[DATA PROVIDED]

Inductive Function :=
| Sin | Cos | Tan | Log | Ln | Square | Cube | Sqrt | Reciprocal
| Pi | Euler | Factorial.

Inductive Button :=
| Num (d : Digit)
| Point
| OpKey (o : Operator)
| Fn (f : Function)
| Equals
| KeyC
| KeyCE
| Backspace
| PlusMinus
| KeyMC
| KeyMR
| KeyMS
| KeyMPlus
| AngleToggle
| HistoryClear.

(** The string each button passes to its handler. *)
Definition digit_arg (d : Digit) : string :=
  match d with
  | D0 => "0" | D1 => "1" | D2 => "2" | D3 => "3" | D4 => "4"
  | D5 => "5" | D6 => "6" | D7 => "7" | D8 => "8" | D9 => "9"
  end.

Definition operator_arg (o : Operator) : string :=
  match o with
  | Plus => "+" | Minus => "-" | Times => "×" | Divide => "÷"
  | Power => "^" | Modulo => "mod"
  end.

Definition function_arg (f : Function) : string :=
  match f with
  | Sin => "sin" | Cos => "cos" | Tan => "tan" | Log => "log" | Ln => "ln"
  | Square => "x²" | Cube => "x³" | Sqrt => "sqrt" | Reciprocal => "1/x"
  | Pi => "π" | Euler => "e" | Factorial => "!"
  end.

(** The [onClick] of each button, at the time [now]. *)
Definition click (now : Z) (b : Button) (s : State) : State * list Effect :=
  match b with
  | Num d => (inputNumber (digit_arg d) s, [])
  | Point => (inputDecimal s, [])
  | OpKey o => (performOperation (operator_arg o) s, [])
  | Fn f => performScientificOperation now (function_arg f) s
  | Equals => performEquals now s
  | KeyC => (clear s, [])
  | KeyCE => (clearEntry s, [])
  | Backspace => (backspace s, [])
  | PlusMinus => (negate s, [])
  | KeyMC => memoryClear s
  | KeyMR => (memoryRecall s, [])
  | KeyMS => memoryStore s
  | KeyMPlus => memoryAdd s
  | AngleToggle => (toggleAngleMode s, [])
  | HistoryClear => (clearHistory s, [])
  end.

(** A session: the clicks in order, each with its time, and what they
    emit. *)
Fixpoint run (events : list (Z * Button)) (s : State) : State * list Effect :=
  match events with
  | [] => (s, [])
  | (now, b) :: rest =>
      let '(s1, e1) := click now b s in
      let '(s2, e2) := run rest s1 in
      (s2, (e1 ++ e2)%list)
  end.

Definition state_after (events : list (Z * Button)) : State :=
  fst (run events initial).

(** The states a session can be in. *)
Inductive reachable : State -> Prop :=
| reachable_initial : reachable initial
| reachable_click now b s :
    reachable s -> reachable (fst (click now b s)).

(** The same buttons pressed one after the other, at time 0. *)
Definition press (bs : list Button) : State :=
  state_after (map (fun b => (0, b)) bs).

(** The completed calculations among the effects. *)
Definition is_save (e : Effect) : bool :=
  match e with
  | SaveCalculation _ _ => true
  | _ => false
  end.

Definition saves (effects : list Effect) : list Effect :=
  filter is_save effects.

End WithHost.

(** ** Properties of states *)

(** A pending operator comes with a staged value. *)
Definition operator_has_operand (s : State) : Prop :=
  operation s <> None -> previousValue s <> None.

(** The staged value and the pending operator are both there or both
    absent, and a pending operator is the argument of an operator button. *)
Definition both_or_neither (s : State) : Prop :=
  (previousValue s = None <-> operation s = None) /\
  (forall op, operation s = Some op -> exists o, op = operator_arg o).

(** The buttons that type a numeral or leave the display alone: digits,
    the point, backspace, C and CE, the memory buttons that only write the
    memory, the angle mode and the history button. *)
Definition typing_button (b : Button) : bool :=
  match b with
  | Num _ | Point | KeyC | KeyCE | Backspace
  | KeyMC | KeyMS | KeyMPlus | AngleToggle | HistoryClear => true
  | _ => false
  end.

(** A host for running sessions that leave the approximated functions
    alone: they answer [NaN], and ten thousand frames fit on the stack. *)
Definition example_host : Host :=
  {| Math_pow := fun _ _ => nan;
     Math_sin := fun _ => nan;
     Math_cos := fun _ => nan;
     Math_tan := fun _ => nan;
     Math_log10 := fun _ => nan;
     Math_log := fun _ => nan;
     stack_depth := Z.to_nat 10000 |}.

(** ** Typed digits and rendered lines *)

Definition digit_Z (d : Digit) : Z :=
  match d with
  | D0 => 0 | D1 => 1 | D2 => 2 | D3 => 3 | D4 => 4
  | D5 => 5 | D6 => 6 | D7 => 7 | D8 => 8 | D9 => 9
  end.

(** The decimal integer the digits spell. *)
Definition digits_value (ds : list Digit) : Z :=
  fold_left (fun acc d => 10 * acc + digit_Z d) ds 0.

(** The digits written one after the other. *)
Fixpoint digits_string (ds : list Digit) : string :=
  match ds with
  | [] => ""
  | d :: rest => digit_arg d ++ digits_string rest
  end.

Fixpoint drop_zeros (ds : list Digit) : list Digit :=
  match ds with
  | D0 :: rest => drop_zeros rest
  | _ => ds
  end.

(** The digits without their leading zeros, and ["0"] when nothing else
    is left. *)
Definition shown_digits (ds : list Digit) : string :=
  match drop_zeros ds with
  | [] => "0"
  | l => digits_string l
  end.

(** The digit buttons pressed one after the other. *)
Definition type_digits (ds : list Digit) (s : State) : State :=
  fold_left (fun s d => inputNumber (digit_arg d) s) ds s.

(** The line above the display:
    [operation && previousValue !== null && `${previousValue} ${operation}`],
    which renders nothing when it is falsy. *)
Definition pendingLine (s : State) : string :=
  match operation s, previousValue s with
  | Some (String _ _ as op), Some pv => Number_toString pv ++ " " ++ op
  | _, _ => ""
  end.

(** The buttons whose handlers call [setMemory]. *)
Definition writes_memory (b : Button) : bool :=
  match b with
  | KeyMC | KeyMS | KeyMPlus => true
  | _ => false
  end.

(** The buttons whose handlers call [setPreviousValue] or [setOperation]. *)
Definition writes_staged (b : Button) : bool :=
  match b with
  | OpKey _ | Equals | KeyC => true
  | _ => false
  end.

(** The buttons whose handlers read [angleMode]. *)
Definition reads_angleMode (b : Button) : bool :=
  match b with
  | Fn Sin | Fn Cos | Fn Tan | AngleToggle => true
  | _ => false
  end.

(** Expression and result of a local history entry, and of the completed
    calculations among some effects. *)
Definition entry_pair (h : CalculationHistory) : string * string :=
  (expression h, result h).

Definition save_pairs (effects : list Effect) : list (string * string) :=
  flat_map
    (fun e =>
       match e with
       | SaveCalculation expression result => [(expression, result)]
       | _ => []
       end) effects.

End Calculator.

(* ================================================================= *)
(** * The Convex functions, [convex/calculator.ts] *)

Module Convex.
Import JS.

(** A document of the table ["calculations"], without the system fields
    [_id] and [_creationTime] that Convex adds. The table is the list of its
    documents in creation order, which is the order of [_creationTime]. *)
Record Doc := {
  userId : string;
  expression : string;
  result : string
}.

Definition Table := list Doc.

(** The context of a function call: who [getAuthUserId] finds, and the
    table. *)
Record Ctx := {
  auth : option string;
  db : Table
}.

Definition getAuthUserId (ctx : Ctx) : option string := auth ctx.

Inductive Outcome (A : Type) :=
| Done (a : A)
| Thrown (error : string).
Arguments Done {A} a.
Arguments Thrown {A} error.

(** [ctx.db.insert("calculations", doc)] *)
Definition insert (doc : Doc) (t : Table) : Table := (t ++ [doc])%list.

(** The mutation: the table after it, or the error it throws. *)
Definition saveCalculation (ctx : Ctx) (expression result : string)
  : Outcome Table :=
  match getAuthUserId ctx with
  | Some (String _ _ as userId) =>
      Done (insert {| userId := userId; expression := expression;
                      result := result |} (db ctx))
  | _ => Thrown "User must be authenticated"
  end.

(** [.withIndex("by_user", q => q.eq("userId", userId))] *)
Definition by_user (userId : string) (t : Table) : list Doc :=
  filter (fun d => (Convex.userId d =? userId)%string) t.

(** [.order("desc")]: newest first. *)
Definition order_desc (l : list Doc) : list Doc := rev l.

Definition take (n : nat) (l : list Doc) : list Doc := firstn n l.

Definition getHistory (ctx : Ctx) : list Doc :=
  match getAuthUserId ctx with
  | Some (String _ _ as userId) =>
      take 20 (order_desc (by_user userId (db ctx)))
  | _ => []
  end.

(** ** Sequences of mutation calls *)

(** One call of the mutation by the caller [user]; a call that throws
    leaves the table as it was. *)
Definition call (t : Table) (c : option string * string * string) : Table :=
  let '(user, expression, result) := c in
  match saveCalculation {| auth := user; db := t |} expression result with
  | Done t' => t'
  | Thrown _ => t
  end.

Definition calls (cs : list (option string * string * string)) (t : Table)
  : Table :=
  fold_left call cs t.

(** The documents the calls of [user] create, oldest first. *)
Definition docs_of (user : string)
  (cs : list (option string * string * string)) : list Doc :=
  flat_map
    (fun c : option string * string * string =>
       let '(caller, expression, result) := c in
       match caller with
       | Some v =>
           if (v =? user)%string
           then [{| userId := user; expression := expression;
                    result := result |}]
           else []
       | None => []
       end) cs.

(** Expression and result of a document. *)
Definition doc_pair (d : Doc) : string * string :=
  (expression d, result d).

End Convex.

(* ================================================================= *)
(** * The component wired to its backend *)

Module App.
Import JS.

(** The component state, the table behind the mutation, and what was
    written with [console.error]. *)
Record World := {
  ui : Calculator.State;
  table : Convex.Table;
  console : list string
}.

Definition start : World :=
  {| ui := Calculator.initial; table := []; console := [] |}.

(** [addToHistory] awaits the mutation inside [try]/[catch]: a mutation that
    throws is logged and nothing else happens. *)
Definition perform (user : option string) (e : Calculator.Effect) (w : World)
  : World :=
  match e with
  | Calculator.SaveCalculation expression result =>
      match Convex.saveCalculation
              {| Convex.auth := user; Convex.db := table w |}
              expression result with
      | Convex.Done t => {| ui := ui w; table := t; console := console w |}
      | Convex.Thrown error =>
          {| ui := ui w; table := table w;
             console :=
               (console w ++
                [("Failed to save calculation: Error: " ++ error)%string])%list
          |}
      end
  | _ => w
  end.

Definition click (host : Calculator.Host) (user : option string) (now : Z)
  (b : Calculator.Button) (w : World) : World :=
  let '(s, effects) := Calculator.click host now b (ui w) in
  fold_left (fun w e => perform user e w) effects
    {| ui := s; table := table w; console := console w |}.

Fixpoint run (host : Calculator.Host) (user : option string)
  (events : list (Z * Calculator.Button)) (w : World) : World :=
  match events with
  | [] => w
  | (now, b) :: rest => run host user rest (click host user now b w)
  end.

(** [useQuery(api.calculator.getHistory) || []]: the list the panel shows. *)
Definition calculationHistory (user : option string) (w : World)
  : list Convex.Doc :=
  Convex.getHistory {| Convex.auth := user; Convex.db := table w |}.

(** The document a completed calculation becomes for [user]. *)
Definition saved_docs (user : string) (effects : list Calculator.Effect)
  : list Convex.Doc :=
  flat_map
    (fun e =>
       match e with
       | Calculator.SaveCalculation expression result =>
           [{| Convex.userId := user; Convex.expression := expression;
               Convex.result := result |}]
       | _ => []
       end) effects.

End App.

(* ================================================================= *)
(** * Doubles of integers *)

(** The operations on doubles are specified on [spec_float]; the lemmas
    below follow an integer below [2^53] through rounding and through the
    subtraction of one. *)

Module FloatFacts.
Import JS.

















End FloatFacts.

(* ================================================================= *)
(** * Properties of number strings *)

Module JSFacts.
Import JS.

Lemma number_string_iff (s : string) :
  number_string s = true <-> s <> "" /\ number_chars s = true.
Proof.
  destruct s; cbn [number_string]; split.
  - discriminate.
  - intros [H _]. congruence.
  - intros H. split; [discriminate | exact H].
  - intros [_ H]. exact H.
Qed.
(** * Verification of the tool functions of the Strands / AgentCore samples

    The repository is a set of stand-alone Python demo scripts.  The
    functions modelled here are the ones that carry logic of their own:

    - [analyze_sentiment]          (02_tools_and_functions.py)
    - [execute_python_code]        (19_code_execution.py)
    - [setup_database], [execute_sql_query]   (13_database_agent.py)
    - [MemoryManager]              (09_memory_context.py)
    - [DocumentChunker], [SimpleVectorStore]  (12_rag_pipeline.py)
    - the [POST /chat] handler     (04_fastapi_chatbot.py)

    Python [str] values are modelled by Rocq strings read as ASCII text
    (one character per code point below 128).  Python's own methods
    ([lower], [upper], [strip], [split], [in], [startswith], [rfind],
    slicing) are written out in [PyStr] with their behaviour on that
    range; characters from 128 on are left alone by the case mappings and
    are not white space.  External services (the SQLite engine, the JSON
    codec, the agent, the operating system) appear as Section variables,
    with the outcomes the Python code distinguishes. *)

From Stdlib Require Import ZArith Ascii String List Lia Bool Permutation Sorted.
From stdpp Require Import gmap strings list fin_maps.
From Stdlib Require DecimalString DecimalNat.

Set Warnings "-register-all".
Open Scope string_scope.

(* ================================================================== *)
(** * Python strings                                                   *)
(* ================================================================== *)

Module PyStr.

(** [str.isspace] on one ASCII character: TAB, LF, VT, FF, CR, the four
    separators FS, GS, RS, US, and the blank. *)
Definition isspace (c : ascii) : bool :=
  let n := nat_of_ascii c in
  ((9 <=? n)%nat && (n <=? 13)%nat) || ((28 <=? n)%nat && (n <=? 32)%nat).

Definition is_upper (c : ascii) : bool :=
  let n := nat_of_ascii c in (65 <=? n)%nat && (n <=? 90)%nat.

Definition is_lower (c : ascii) : bool :=
  let n := nat_of_ascii c in (97 <=? n)%nat && (n <=? 122)%nat.

Definition lower_char (c : ascii) : ascii :=
  if is_upper c then ascii_of_nat (nat_of_ascii c + 32) else c.

Definition upper_char (c : ascii) : ascii :=
  if is_lower c then ascii_of_nat (nat_of_ascii c - 32) else c.

Fixpoint map_chars (f : ascii -> ascii) (s : string) : string :=
  match s with
  | EmptyString => EmptyString
  | String c s' => String (f c) (map_chars f s')
  end.

(** [s.lower()] and [s.upper()] on ASCII text.  Beyond ASCII Python's
    mappings are others (the upper case of a dotless i is [I]): what is
    stated of [upper] below is stated of ASCII text. *)
Definition lower (s : string) : string := map_chars lower_char s.
Definition upper (s : string) : string := map_chars upper_char s.

(** [s.isascii()]: every character lies below 128. *)
Fixpoint isascii (s : string) : bool :=
  match s with
  | EmptyString => true
  | String c s' => (nat_of_ascii c <? 128)%nat && isascii s'
  end.

Fixpoint lstrip (s : string) : string :=
  match s with
  | EmptyString => EmptyString
  | String c s' => if isspace c then lstrip s' else s
  end.

Fixpoint rstrip (s : string) : string :=
  match s with
  | EmptyString => EmptyString
  | String c s' =>
      match rstrip s' with
      | EmptyString => if isspace c then EmptyString else String c EmptyString
      | r => String c r
      end
  end.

[/DATA PROVIDED]

## AIM OF THE TASK
Go through the entries and report every line with the string "handlers".

## RESPONSE AREA
(** The buttons whose handlers call [setMemory]. *)
(** The buttons whose handlers call [setPreviousValue] or [setOperation]. *)
(** The buttons whose handlers read [angleMode]. *)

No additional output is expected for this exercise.